The founder of France’s far-right National Front has said he is pulling out of regional elections after a public spat with his daughter, who now leads the party. Jean-Marie Le Pen angered his daughter Marine by repeating his claim that the gas chambers were a “detail of history” and defending France’s Second World War leader and Nazi collaborator Phillipe Petain. The party’s current leader accused her father of committing “political suicide” and said she would not support his candidacy in regional elections. Le Pen senior appeared to fall on his sword on Monday after a week in which the family feud dominated headlines in France.

If she accepts, I think she would head a very good list (of candidates). She is certainly the best, I am not going to say after me, but she is.

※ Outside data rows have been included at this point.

Lemma run_analysis_short_series_witness :
  run_analysis (fun _ => Fin 0) unit unit (fun _ _ => tt) (fun _ _ => tt)
    (fun _ _ => []) (fun _ _ => []) [10; 11; 12; 8; 9; 15]%Q 0.2%Q =
  inr [st_error not_enough_data].
Proof.
  apply run_analysis_short_series; [discriminate | cbn; lia].
Defined.

Lemma run_analysis_needs_eight_pivots_witness :
  exists pv,
    zigzag_detector [10; 11; 12; 8; 9; 15]%Q 0.2%Q = inr pv /\
    (run_analysis (fun _ => Fin 0) unit unit (fun _ _ => tt) (fun _ _ => tt)
       (fun _ _ => []) (fun _ _ => []) [10; 11; 12; 8; 9; 15]%Q 0.2%Q =
     inr [st_error not_enough_data] <-> (length pv < 8)%nat).
Proof. apply run_analysis_needs_eight_pivots. discriminate. Defined.

(** * The chart *)

Lemma df_index_valid (prices : list Q) (k : nat) :
  (k < length prices)%nat -> df_index prices (Z.of_nat k) = ret (Z.of_nat k).
Proof.
  intro K. unfold df_index. apply py_index_nat.
  rewrite py_range_0, nth_error_map, nth_error_seq.
  replace (Nat.ltb k (length prices)) with true by (symmetry; apply Nat.ltb_lt; lia).
  reflexivity.
Qed.

(** X22.  The forecast line is vertical.  The last pivot is always the last
    bar, so the line starts at the last bar, at the last price, and
    [min(len(df) - 1, pivots[-1][0] + 5)] is the last bar again; the
    coordinates are computed without an error. *)
Theorem forecast_line_vertical (prices : list Q) (threshold : Q) :
  prices <> [] ->
  exists pv,
    zigzag_detector prices threshold = inr pv /\
    forall price_pred,
      forecast_shape prices pv price_pred =
      inr (mk_line (Z.of_nat (length prices) - 1) (List.last prices 0%Q)
                   (Z.of_nat (length prices) - 1)
                   (np_mul (List.last prices 0%Q) (np_add1 price_pred))).
Proof.
  destruct prices as [|p0 ps]; [congruence|]. intros _.
  rewrite zigzag_detector_cons. eexists. split; [reflexivity|]. intro c.
  set (n := length (p0 :: ps)).
  set (plast := List.last (p0 :: ps) p0).
  assert (N : (0 < n)%nat) by (subst n; cbn; lia).
  unfold forecast_shape.
  rewrite (py_index_last _ (0, 0%Q)) by (destruct (pivots _); discriminate).
  rewrite last_last. unfold bind at 1. unfold ret at 1. unfold index. cbv beta iota delta [fst].
  assert (P : py_index (p0 :: ps) (Z.of_nat n - 1) = ret plast).
  { replace (Z.of_nat n - 1) with (Z.of_nat (n - 1)) by lia.
    apply py_index_nat, nth_error_last. discriminate. }
  assert (D : df_index (p0 :: ps) (Z.of_nat n - 1) = ret (Z.of_nat n - 1)).
  { replace (Z.of_nat n - 1) with (Z.of_nat (n - 1)) by lia.
    apply df_index_valid. fold n. lia. }
  rewrite P. cbv beta iota delta [bind ret]. fold n.
  replace (Z.min (Z.of_nat n - 1) (Z.of_nat n - 1 + 5)) with (Z.of_nat n - 1) by lia.
  rewrite D. cbv beta iota delta [ret]. rewrite P. cbv beta iota delta [ret].
  rewrite (last_indep (p0 :: ps) 0%Q p0) by discriminate. reflexivity.
Qed.

Lemma forecast_line_vertical_witness :
  exists pv,
    zigzag_detector [10; 11; 12; 8; 9; 15]%Q 0.2%Q = inr pv /\
    forall price_pred,
      forecast_shape [10; 11; 12; 8; 9; 15]%Q pv price_pred =
      inr (mk_line (Z.of_nat (length [10; 11; 12; 8; 9; 15]%Q) - 1)
                   (List.last [10; 11; 12; 8; 9; 15]%Q 0%Q)
                   (Z.of_nat (length [10; 11; 12; 8; 9; 15]%Q) - 1)
                   (np_mul (List.last [10; 11; 12; 8; 9; 15]%Q 0%Q) (np_add1 price_pred))).
Proof. apply forecast_line_vertical. discriminate. Defined.




(** X24.  Every position of the threshold slider, from 1.0 to 10.0, gives
    [zigzag_detector] a threshold between 0.01 and 0.1. *)
Theorem slider_threshold_bounds (v : Q) :
  (slider_min <= v)%Q -> (v <= slider_max)%Q ->
  (0.01 <= slider_threshold v)%Q /\ (slider_threshold v <= 0.1)%Q.
Proof.
  unfold slider_min, slider_max, slider_threshold. intros L U. split.
  - apply Qle_shift_div_l; [reflexivity | lra].
  - apply Qle_shift_div_r; [reflexivity | lra].
Qed.

Lemma slider_threshold_bounds_witness :
  (0.01 <= slider_threshold 3.5)%Q /\ (slider_threshold 3.5 <= 0.1)%Q.
Proof. apply slider_threshold_bounds; discriminate. Defined.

Jean Marie Le Pen endorses his granddaughter Marion to stand for elections

He told Figaro magazine he would not be standing in the southeast of France for the party even though “I think I was the best candidate for the National Front”. But in stepping down, the 86-year-old appeared to take another swipe at his daughter, who has been trying to clean up the party’s racist and anti-Semitic image in a bid to make it more electable. Asked by the Figaro who should stand in his place, he anointed his granddaughter Marion Marechal-Le Pen, 25, a rising star in the party with social views considered more conservative than Marine’s. The far-right veteran’s most recent Twitter post - made last Friday and still visible on Monday despite his climbdown - reads: “The strength of a family, like the strength of an army, comes from the loyalty of its members.”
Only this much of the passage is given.